Are you saying that you want your wife to dress sexy so you can show her off to others? And that you like doing that?


----------



## Talker67 (Apr 7, 2016)

shapatel said:


> i am married (30) from Bangalore. my wife is very modern girl. she is now 26. we have a 2 kids. normally she wear hot sexy dresses from her collage days. after marriage also. when we go to out or parties i allowed and encourage her to wear low cut dresses , bellow navel sarees and hot dresses i dont konw y??? is this normal..?
> 
> i feel like this from last year. last year we arrange a Party for my son's Bday that day we invite my office friends and her collage friends. that day her wear a low cut party dress. i saw when she across them everyone look at her. and everyone try to talk with her. when she talking with them their eyes running over there. i didn't feel anger.. but i feel something. from that day i would like to exhibit to others(not sex just exhibit...)


Hey you are a lucky guy, she is sexy and wants to show it off. You can try various forms of Role Play in the bedroom to pursue this further...in a safe way


----------



## NickTheChemist (Apr 26, 2017)

Is this your wife's desire? Is she reluctant at all? What message are you sending to your children? Not meant as a loaded question. Confidence in one's body and being comfortable in your own skin is are positive messages; however, this could go in another direction depending on your/her intentions.

I get wanting to show off your sexy wife and there is nothing wrong with that. If you are wondering where the line is, then I suggest asking yourself why this is important to you and is there anything unhealthy about this.

To me it sounds harmless if this is all there is to it.
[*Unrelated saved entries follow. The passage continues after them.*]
(** * Cephalus: the state kernel and the temporal-difference agent

    A shallow embedding of [cephalus/kernel.py], [cephalus/frame.py],
    [cephalus/modules/state_prediction.py] and [cephalus/q/td.py].

    Python classes become Rocq modules holding a record [t] and the methods
    as functions; methods that mutate [self] or raise are computations in a
    state-and-exception monad in which the state survives an exception, as
    a Python object does.  Numbers are IEEE 754 binary floating-point
    values: Python's [float] is binary64 and TensorFlow's default tensor
    type is binary32 ([tf.zeros], which the kernel uses for its own
    tensors, has dtype float32). *)

From Stdlib Require Import ZArith List Bool Lia String.
From Stdlib Require Import Floats.SpecFloat.
From stdpp Require Import base list gmap.
Import ListNotations.

(* ================================================================== *)
(** * Part I: definitions *)
(* ================================================================== *)

(** ** IEEE 754 arithmetic *)

Module Float.

Record format := Format { prec : Z; emax : Z }.

Definition binary32 : format := Format 24 128.
Definition binary64 : format := Format 53 1024.

Definition add (f : format) : spec_float -> spec_float -> spec_float :=
  SFadd (prec f) (emax f).
Definition mul (f : format) : spec_float -> spec_float -> spec_float :=
  SFmul (prec f) (emax f).
Definition div (f : format) : spec_float -> spec_float -> spec_float :=
  SFdiv (prec f) (emax f).

Definition is_nan (x : spec_float) : bool :=
  match x with S754_nan => true | _ => false end.

Definition is_zero (x : spec_float) : bool :=
  match x with S754_zero _ => true | _ => false end.

(** Conversion of a value to format [f], rounding to nearest even: what
    TensorFlow does to a Python float that meets a float32 tensor. *)
Definition round (f : format) (x : spec_float) : spec_float :=
  match x with
  | S754_finite s m e => binary_round (prec f) (emax f) s m e
  | _ => x
  end.

(** The integer [n] in format [f] ([len(...)] used as a divisor). *)
Definition of_Z (f : format) (n : Z) : spec_float :=
  binary_normalize (prec f) (emax f) n 0 false.

(** The decimal literal [m * 10^-k] (negated when [neg]), correctly
    rounded, as Python reads a float literal. *)
Definition decimal (f : format) (neg : bool) (m : positive) (k : nat) : spec_float :=
  let '(mz, ez, lz) :=
    SFdiv_core_binary (prec f) (emax f) (Zpos m) 0 (Z.pow 10 (Z.of_nat k)) 0 in
  binary_round_aux (prec f) (emax f) neg mz ez lz.

End Float.

(** Python float literals and float32 constants used below. *)
Definition py (m : positive) (k : nat) : spec_float :=
  Float.decimal Float.binary64 false m k.
Definition py_neg (m : positive) (k : nat) : spec_float :=
  Float.decimal Float.binary64 true m k.
Definition f32 (x : spec_float) : spec_float := Float.round Float.binary32 x.

(** 1.0 as a float32. *)
Definition one32 : spec_float := S754_finite false 8388608 (-23)%Z.

(** ** Exceptions and the state-and-exception monad *)

Inductive exn :=
| AssertionError
| AttributeError
| TypeError
| ValueError
| ZeroDivisionError
| InvalidArgumentError
| InvalidReference.   (* model only: a reference that names no object *)

Inductive result (A : Type) :=
| Ok (a : A)
| Raise (e : exn).
Arguments Ok {A} a.
Arguments Raise {A} e.

Definition is_ok {A} (r : result A) : bool :=
  match r with Ok _ => true | Raise _ => false end.

(** A method on an object of type [S]: it returns or raises, and leaves
    the object in a (possibly changed) state either way. *)
Definition M (S A : Type) : Type := S -> result A * S.

Definition ret {S A} (a : A) : M S A := fun s => (Ok a, s).
Definition raise {S A} (e : exn) : M S A := fun s => (Raise e, s).
Definition bind {S A B} (c : M S A) (k : A -> M S B) : M S B :=
  fun s => match c s with
           | (Ok a, s') => k a s'
           | (Raise e, s') => (Raise e, s')
           end.
Definition get {S} : M S S := fun s => (Ok s, s).
Definition modify {S} (f : S -> S) : M S unit := fun s => (Ok tt, f s).
Definition lift {S A} (r : result A) : M S A := fun s => (r, s).

(** [assert b] *)
Definition assert {S} (b : bool) : M S unit :=
  if b then ret tt else raise AssertionError.

(** [try: body finally: final] *)
Definition try_finally {S A} (body : M S A) (final : M S unit) : M S A :=
  fun s => match body s with
           | (r, s1) => match final s1 with
                        | (Ok _, s2) => (r, s2)
                        | (Raise e, s2) => (Raise e, s2)
                        end
           end.

Notation "x <- c ;; k" := (bind c (fun x => k))
  (at level 100, c at next level, right associativity).
Notation "c ;; k" := (bind c (fun _ => k))
  (at level 100, right associativity).

(** [for x in xs: body acc x], threading an accumulator. *)
Fixpoint for_each {S A X} (xs : list X) (body : A -> X -> M S A) (acc : A) : M S A :=
  match xs with
  | [] => ret acc
  | x :: xs' => acc' <- body acc x ;; for_each xs' body acc'
  end.

Definition is_some {A} (o : option A) : bool :=
  match o with Some _ => true | None => false end.
Definition is_none {A} (o : option A) : bool :=
  match o with Some _ => false | None => true end.

(** ** Scalars of type [Union[float, tf.Tensor]] *)

Module Num.

Inductive t :=
| PyFloat (x : spec_float)   (* a Python float: binary64 *)
| Tensor (x : spec_float).   (* a scalar float32 tf.Tensor *)

(** A Python float that meets a tensor is converted to the tensor's type. *)
Definition to_tensor (v : t) : spec_float :=
  match v with
  | PyFloat x => f32 x
  | Tensor x => x
  end.

Definition is_nan (v : t) : bool :=
  match v with PyFloat x | Tensor x => Float.is_nan x end.

(** [a < b] and [a > b]; between two floats in binary64, otherwise as
    tensors. *)
Definition lt (a b : t) : bool :=
  match a, b with
  | PyFloat x, PyFloat y => SFltb x y
  | _, _ => SFltb (to_tensor a) (to_tensor b)
  end.
Definition gt (a b : t) : bool := lt b a.
Definition le (a b : t) : bool :=
  match a, b with
  | PyFloat x, PyFloat y => SFleb x y
  | _, _ => SFleb (to_tensor a) (to_tensor b)
  end.
(** * ntil: retry with exponential backoff, embedded from [src/ntil.js]

    The development follows the source file top to bottom:

    - JavaScript numbers, as the binary64 doubles they are, with the
      rounding multiplication and the comparison of IEEE 754;
    - JavaScript values, [typeof], truthiness, [||] and property reads, as far
      as [ntil] uses them;
    - the builder objects made by [new chain(checker, opts)], kept in a store
      so that the setters can return the very object they were called on;
    - the constructor [ntil], which throws, returns a builder, or returns a
      handler closure;
    - the body of the handler: the per-invocation variables [wait] and
      [calls], the completion callback [next], and [invoke];
    - the host's event loop, reduced to what the handler meets: pending
      timers that fire and completions that arrive later.

    The settings [waitSecs], [waitMult] and [maxCalls], the variable [wait]
    and the delays handed to [setTimeout] are doubles: fractions, rounding,
    underflow, infinities and NaN are those of the code. The variable
    [calls] counts from 0 by steps of 1; it is kept as an integer, which
    is what the double holds up to 2^53, and is converted to a double where
    the code compares it with [maxCalls]. The checker is a function of the
    result values; the checker, the success and failure callbacks and the
    logger's [info] and [warn] return normally, so that the only exception
    the engine meets is one raised by the performer itself. *)

From Stdlib Require Import ZArith Lia.
From Stdlib Require DecimalString.
From Stdlib Require Import SpecFloat.
From stdpp Require Import base list strings.

Local Open Scope Z_scope.

(** ** Numbers *)

(** A JavaScript number: a binary64 double, in the Standard Library's
    specification of IEEE 754 (53 bits of precision, exponents up to
    1024). *)
Definition num := spec_float.

(** [x * y], rounded to the nearest double, ties to even. *)
Definition mul : num -> num -> num := SFmul 53 1024.

(** [x < y]; false when either is NaN. *)
Definition lt : num -> num -> bool := SFltb.

(** The 53-bit mantissa of a positive integer: its binary digits shifted
    so that the leading one is bit 52 (digits beyond the 53rd dropped). *)
Definition mantissa (a : Z) : Z := Z.shiftl a (52 - Z.log2 a).

(** The double of an integer; exact for magnitudes up to 2^53, as are the
    literals of the source and the counter [calls] over its first 2^53
    steps. *)
Definition int (z : Z) : num :=
  match z with
  | Z0 => S754_zero false
  | Zpos p =>
      S754_finite false (Z.to_pos (mantissa (Zpos p))) (Z.log2 (Zpos p) - 52)
  | Zneg p =>
      S754_finite true (Z.to_pos (mantissa (Zpos p))) (Z.log2 (Zpos p) - 52)
  end.

(** [calls < maxCalls], for the integer that [calls] holds. *)
Definition below (c : Z) (m : num) : bool := lt (int c) m.

(** The integer a double stands for, when it stands for one. *)
Definition whole (x : num) : option Z :=
  match x with
  | S754_zero _ => Some 0
  | S754_finite s m e =>
      let v := if 0 <=? e then Zpos m * 2 ^ e
               else if Zpos m mod 2 ^ (- e) =? 0 then Zpos m / 2 ^ (- e) else -1 in
      if v <? 0 then None else Some (if s then - v else v)
  | _ => None
  end.

(** One tenth, as the source text [0.1] denotes it: the double nearest
    to 1/10. *)
Definition tenth : num := SFdiv 53 1024 (int 1) (int 10).

(** [w], multiplied [j] times by [m]: the value of [wait] after [j]
    executions of [wait *= waitMult], each product rounded. *)
Definition waits (w m : num) (j : nat) : num := Nat.iter j (fun x => mul x m) w.
(** * asdl.py: tokenizer, recursive-descent parser and checker of ASDL files

    A shallow embedding of [src/asdl.py].  The development follows the
    layers of the program:

    - [Chars]      the character classes the tokenizer's regular expression
                   and [str] methods rely on (code points U+0000..U+00FF);
    - [Lexer]      [tokenize_asdl], a generator of [Token]s;
    - node model   [Field], [Constructor], [Sum], [Product], [Type_],
                   [Module_];
    - [Parser]     the methods of [ASDLParser], run over a token generator;
    - [Checker]    the [Check] visitor and [check];
    - [Grammar]    the EBNF of the specification, as derivation relations.
    - [Accepted]   the grammar the parser follows, as derivation relations.

    Text is a [string] whose characters are read as code points below 256. *)

From Stdlib Require Import Ascii String NArith Lia.
From stdpp Require Import base option list strings gmap sorting.

Local Open Scope string_scope.

(** ** Token kinds and exceptions

    The exceptions are those that can leave the functions modelled here.
    The message of an [ASDLSyntaxError] is kept as the data the source
    formats into it. *)

(** The members of [class TokenKind(Enum)].  An [Enum] class body turns
    every plain (non-descriptor, non-dunder) name bound in it into a member,
    so besides the eleven token kinds the class has a twelfth member,
    [operator_table], whose value is the dictionary. *)
Inductive TokenKind : Set :=
  | ConstructorId | TypeId | Equals | Comma | Question | Pipe | Asterisk
  | LParen | RParen | LBrace | RBrace
  | operator_table.

Global Instance TokenKind_eq_dec : EqDecision TokenKind.
Proof. solve_decision. Defined.

(** The value of a member.  When the class body runs, [Equals] and the
    other names are still bound to the integers, so these are what the
    dictionary holds. *)
Inductive member_value : Set :=
  | Int (n : nat)
  | Dict (d : list (string * nat)).

Definition TokenKind_value (k : TokenKind) : member_value :=
  match k with
  | ConstructorId => Int 0 | TypeId => Int 1 | Equals => Int 2
  | Comma => Int 3 | Question => Int 4 | Pipe => Int 5 | Asterisk => Int 6
  | LParen => Int 7 | RParen => Int 8 | LBrace => Int 9 | RBrace => Int 10
  | operator_table =>
      Dict [("=", 2); (",", 3); ("?", 4); ("|", 5); ("(", 7); (")", 8);
            ("*", 6); ("{", 9); ("}", 10)]
  end.

(** The argument of [ASDLParser._match]: one kind, or a tuple of kinds. *)
Inductive kind_arg : Set :=
  | One (k : TokenKind)
  | Tuple (ks : list TokenKind).

(** What the source formats into the message of a syntax error. *)
Inductive syntax_msg : Set :=
  | Invalid_operator (c : string)
      (* 'Invalid operator %s' % c *)
  | Expected_module (found : string)
      (* 'Expected "module" (found {})'.format(cur_token.value) *)
  | Unmatched (expected : kind_arg) (found : TokenKind).
      (* 'Unmatched {} (found {})'.format(kind, cur_token.kind) *)

Inductive exn : Set :=
  | ASDLSyntaxError (msg : syntax_msg) (lineno : option nat)
  | KeyError (key : string)
  | IndexError (what : string)
  | TypeError (what : string)
  | AttributeError (what : string).

(** [ASDLSyntaxError.__init__]: [self.lineno = lineno or '<unknown>'];
    [None] stands for ['<unknown>']. *)
Definition ASDLSyntaxError_init (msg : syntax_msg) (lineno : nat) : exn :=
  ASDLSyntaxError msg (if decide (lineno = 0) then None else Some lineno).

Inductive result (A : Type) : Type :=
  | Ok (a : A)
  | Raise (e : exn).
Arguments Ok {A} a.
Arguments Raise {A} e.

(** ** Characters *)
Module Chars.

Definition code (c : ascii) : N := N_of_ascii c.

Definition between (lo hi : N) (c : ascii) : bool :=
  ((lo <=? code c) && (code c <=? hi))%N.

Definition has_code (n : N) (c : ascii) : bool := (code c =? n)%N.

(** [str.isspace] on one character, and [\s] of [re] on [str]. *)
Definition isspace (c : ascii) : bool :=
  between 9 13 c || between 28 32 c || has_code 133 c || has_code 160 c.

(** The line boundaries of [str.splitlines]. *)
Definition is_linebreak (c : ascii) : bool :=
  between 10 13 c || between 28 30 c || has_code 133 c.

(** [str.isalpha] on one character. *)
Definition isalpha (c : ascii) : bool :=
  between 65 90 c || between 97 122 c
  || has_code 170 c || has_code 181 c || has_code 186 c
  || between 192 214 c || between 216 246 c || between 248 255 c.

(** [str.isupper] on one character. *)
Definition isupper (c : ascii) : bool :=
  between 65 90 c || between 192 214 c || between 216 222 c.

(** [\w] of [re] on [str]: alphanumeric (alphabetic, decimal, digit or
    numeric) characters and the underscore. *)
Definition is_word (c : ascii) : bool :=
  isalpha c || between 48 57 c || has_code 95 c
  || has_code 178 c || has_code 179 c || has_code 185 c || between 188 190 c.

(** [.] of [re] without DOTALL: anything but a newline. *)
Definition is_dot (c : ascii) : bool := negb (has_code 10 c).

End Chars.

(** ** Strings: the [str] methods and the regular expression used *)
Module Str.
Import Chars.

(** Longest prefix whose characters satisfy [p], and what follows it. *)
Fixpoint span (p : ascii -> bool) (s : string) : string * string :=
  match s with
  | EmptyString => (EmptyString, EmptyString)
  | String c s' =>
      if p c then let '(a, b) := span p s' in (String c a, b)
      else (EmptyString, s)
  end.

Fixpoint lstrip (s : string) : string :=
  match s with
  | EmptyString => EmptyString
  | String c s' => if isspace c then lstrip s' else s
  end.

Fixpoint rstrip (s : string) : string :=
  match s with
  | EmptyString => EmptyString
  | String c s' =>
      match rstrip s' with
      | EmptyString => if isspace c then EmptyString else String c EmptyString
      | r => String c r
      end
  end.

(** [str.strip()] *)
Definition strip (s : string) : string := rstrip (lstrip s).

(** [str.splitlines()]: [acc] is the line being read.  A carriage return
    followed by a line feed is one boundary; a boundary at the very end of
    the text opens no further line. *)
Fixpoint splitlines_from (acc : string) (s : string) : list string :=
  match s with
  | EmptyString =>
      match acc with EmptyString => [] | _ => [acc] end
  | String c s' =>
      if is_linebreak c then
        acc :: match s' with
               | String d s'' =>
                   if (has_code 13 c && has_code 10 d)%bool
                   then splitlines_from EmptyString s''
                   else splitlines_from EmptyString s'
               | EmptyString => splitlines_from EmptyString s'
               end
      else splitlines_from (acc ++ String c EmptyString) s'
  end.

Definition splitlines (s : string) : list string :=
  splitlines_from EmptyString s.

(** [c[:2] == '--'] *)
Definition starts_with_dashes (s : string) : bool :=
  match s with
  | String a (String b _) => (has_code 45 a && has_code 45 b)%bool
  | _ => false
  end.

(** The last character of the run of white space [ws] that [.] can match,
    and the white space after it. *)
Fixpoint last_dot (ws : string) : option (ascii * string) :=
  match ws with
  | EmptyString => None
  | String c ws' =>
      match last_dot ws' with
      | Some r => Some r
      | None => if is_dot c then Some (c, ws') else None
      end
  end.

(** One match of [\s*(\w+|--.*|.)] anchored at the start of [s]:
    group 1 and the text after the match.  [\s*] is greedy; the
    alternatives are tried in order; when the white space runs to the end
    of [s] the expression backtracks into it and [.] takes its last
    character that is not a newline. *)
Definition re_match (s : string) : option (string * string) :=
  let '(ws, r) := span isspace s in
  match r with
  | String c r' =>
      if is_word c then Some (span is_word r)
      else if starts_with_dashes r then Some (span is_dot r)
      else Some (String c EmptyString, r')
  | EmptyString =>
      match last_dot ws with
      | Some (c, rest) => Some (String c EmptyString, rest)
      | None => None
      end
  end.

(** [re.finditer(r'\s*(\w+|--.*|.)', s)], as the list of its group 1.
    A match is searched from the current position onwards; every match
    takes at least one character, which [fuel] counts. *)
Fixpoint finditer (fuel : nat) (s : string) : list string :=
  match fuel with
  | O => []
  | S fuel' =>
      match re_match s with
      | Some (c, rest) => c :: finditer fuel' rest
      | None =>
          match s with
          | EmptyString => []
          | String _ s' => finditer fuel' s'
          end
      end
  end.

End Str.

(** ** The tokenizer *)

Record Token : Set := mkToken { kind : TokenKind; value : string; lineno : nat }.

(** A generator of tokens, as the parser sees it through [next]: the
    tokens it still yields, in order, and how it ends after them, by
    [StopIteration] ([None]) or by raising an exception. *)
Record generator : Set := mkGenerator { pending : list Token; stop : option exn }.

Module Lexer.
Import Chars Str.

(** [m[key]] for a member [m] of [TokenKind].  [EnumType.__getitem__]
    subscripts the class by member name ([TokenKind['Equals']]); the
    members themselves have no [__getitem__], whatever their value is.
    Subscripting the member [TokenKind.operator_table] therefore raises
    [TypeError] and never looks into the dictionary. *)
Definition member_getitem (m : TokenKind) (key : string) : result TokenKind :=
  Raise (TypeError "'TokenKind' object is not subscriptable").

(** The body of [for m in re.finditer(...)], over the group 1 of the
    matches of one line: the tokens the line yields and the exception that
    interrupts it, if any.  A comment ends the line ([break]). *)
Fixpoint tokenize_matches (lineno : nat) (ms : list string)
  : list Token * option exn :=
  match ms with
  | [] => ([], None)
  | c :: ms' =>
      match c with
      | EmptyString => ([], Some (IndexError "string index out of range"))
      | String c0 _ =>
          if isalpha c0 then
            let tok := if isupper c0
                       then mkToken ConstructorId c lineno
                       else mkToken TypeId c lineno in
            let '(toks, e) := tokenize_matches lineno ms' in
            (tok :: toks, e)
          else if starts_with_dashes c then ([], None)
          else
            match member_getitem operator_table c with
            | Ok op_kind =>
                let '(toks, e) := tokenize_matches lineno ms' in
                (mkToken op_kind c lineno :: toks, e)
            | Raise (KeyError _) =>
                ([], Some (ASDLSyntaxError_init (Invalid_operator c) lineno))
            | Raise e => ([], Some e)
            end
      end
  end.

Definition tokenize_line (lineno : nat) (line : string)
  : list Token * option exn :=
  let s := strip line in
  tokenize_matches lineno (finditer (S (String.length s)) s).

(** [for lineno, line in enumerate(lines, lineno)] *)
Fixpoint tokenize_lines (lineno : nat) (lines : list string) : generator :=
  match lines with
  | [] => mkGenerator [] None
  | line :: lines' =>
      match tokenize_line lineno line with
      | (toks, Some e) => mkGenerator toks (Some e)
      | (toks, None) =>
          let g := tokenize_lines (S lineno) lines' in
          mkGenerator (toks ++ pending g) (stop g)
      end
  end.
(** C1. The mapping scenario: the resolver returns the documented tree, and
    the builder turns it, on a fresh chart, into three nodes [m], [l], [r]
    and two edges, [l -> m] solid and [r -> m] dashed. *)
Theorem mapping_scenario (fuel next_id : nat) :
  get_source_dependency_tree (2 + fuel) scenario_config (PStr "m") = Ok scenario_tree
  /\ exists (m l r : Node) (chart : Flowchart),
       build_source_dependency_chart (2 + fuel) (next_id, empty_flowchart)
         (PDict scenario_tree) None false = Ok (3 + next_id, chart)
       /\ nodes chart = [m; l; r]
       /\ (label m, label l, label r) = ("m", "l", "r")
       /\ (shape m, shape l, shape r) = ("{{}}", "[]", "[()]")
       /\ paths chart = [ path_code l m EmptyString "-->";
                          path_code r m EmptyString "-.->" ]
       /\ length (nodes chart) = 3
       /\ length (paths chart) = 2.
Proof.
  split; [reflexivity|].
  eexists _, _, _, _. cbn.
  repeat split; reflexivity.
Qed.

(** The markup of the mapping scenario in a fresh interpreter. *)
Example mapping_scenario_markup :
  get_source_mermaid 2 id_iter_start scenario_config (PStr "m")
  = Ok ("graph TD" ++ nl ++ "100{{m}}" ++ nl ++ "101[l]" ++ nl ++ "102[(r)]"
          ++ nl ++ "101 -->100" ++ nl ++ "102 -.->100").
Proof. vm_compute. reflexivity. Qed.

(** C10. On an empty dependency tree the builder raises [StopIteration],
    from taking the first key, before any of its own checks. *)
Theorem empty_tree_raises_StopIteration
  (fuel : nat) (st : build_state) (parent : option Node) (map_right : bool) :
  build_source_dependency_chart (S fuel) st (PDict []) parent map_right
  = Raise StopIteration.
Proof. reflexivity. Qed.

(** C4. A definition with no declared type and no [connection] field does
    not reach the [Invalid source config.] exception: reading [config] off
    the missing connection raises [AttributeError]. *)
Theorem missing_connection_raises_AttributeError (fuel : nat) :
  get_source_dependency_tree (S fuel) bare_config (PStr "a")
  = Raise (AttributeError "'NoneType' object has no attribute 'get'")
  /\ get_source_dependency_tree (S fuel) bare_config (PStr "a")
     <> Raise invalid_source_config.
Proof. split; [reflexivity | discriminate]. Qed.
(** * Slab containers (src/include/slab_containers.h)

    A shallow embedding of the slab allocators and of the containers built on
    them, and the properties of the allocator bookkeeping.

    Conventions of the embedding.
    - [size_t] is 64 bits wide and [uint32_t] 32 bits wide; both are values of
      [Z], every arithmetic operation of the source carries its wrap-around
      ([wrap64], [wrap32]).
    - A slab is named by its address ([slab_ptr]); a slot by its slab and its
      index in [slab->slot[]].  The word [slot->slab] that [initSlab] stamps
      into every slot is the first component of the slot pointer.
    - The intrusive lists of the source are sequences: the per-slab chain
      [freeHead -> storage[0] -> ...] is the list [freeHead], head first, and
      the sentinel-headed ring [freeSlabHeads] is the list of the linked
      slabs, [freeSlabHeads.next] first.
    - A failed [assert] and a dereference of a pointer that is not what the
      code takes it for make an operation return [None]. *)

From Stdlib Require Import ZArith Lia.
From stdpp Require Import base option list gmap fin_maps.

Local Open Scope Z_scope.

(** ** Machine integers *)

Definition wrap32 (z : Z) : Z := z mod 2 ^ 32.
Definition wrap64 (z : Z) : Z := z mod 2 ^ 64.

(** ** The mempool (include/mempool.h) *)

(** The counters of one pool, and the next address its heap hands out. *)
Record pool_t := mk_pool {
  allocated_items : Z;
  free_items : Z;
  slabs : Z;
  brk : nat
}.

(** Modelled from the spec: [pool_slab_allocator::slab_new] of
    include/mempool.h, which is not part of the sources at hand.  It is called
    whenever a slab is created (inline notification with [heap = false], heap
    slab or vector buffer with [heap = true]) and returns raw storage when
    [heap] is set.  Every slot of the new slab counts as allocated; the slab
    count grows by one.  The allocator never runs out of memory here. *)
Definition slab_new (headerSize slotSize slots : Z) (heap contiguous : bool)
    (p : pool_t) : pool_t * nat :=
  (mk_pool (allocated_items p + slots) (free_items p) (slabs p + 1)
           (if heap then S (brk p) else brk p),
   brk p).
Enjoy your sexy young wife, bro.


----------



## badsanta (Oct 13, 2014)

shapatel said:


> i am married (30) from Bangalore. my wife is very modern girl. she is now 26. we have a 2 kids. normally she wear hot sexy dresses from her collage days. after marriage also. when we go to out or parties i allowed and encourage her to wear low cut dresses , bellow navel sarees and hot dresses i dont konw y??? is this normal..?
> 
> i feel like this from last year. last year we arrange a Party for my son's Bday that day we invite my office friends and her collage friends. that day her wear a low cut party dress. i saw when she across them everyone look at her. and everyone try to talk with her. when she talking with them their eyes running over there. i didn't feel anger.. but i feel something. from that day *i would like to exhibit to others*(not sex just exhibit...)


 @shapatel perhaps something got lost in translation, but are you saying that YOU would want to be the one dressing up and showing yourself off to others? Kind of like "Magic Mike" or something like that? 

If so, talk to your wife before hand to make sure she will not get jealous... but then again perhaps that is your goal. Either way, you should talk about it with her.


----------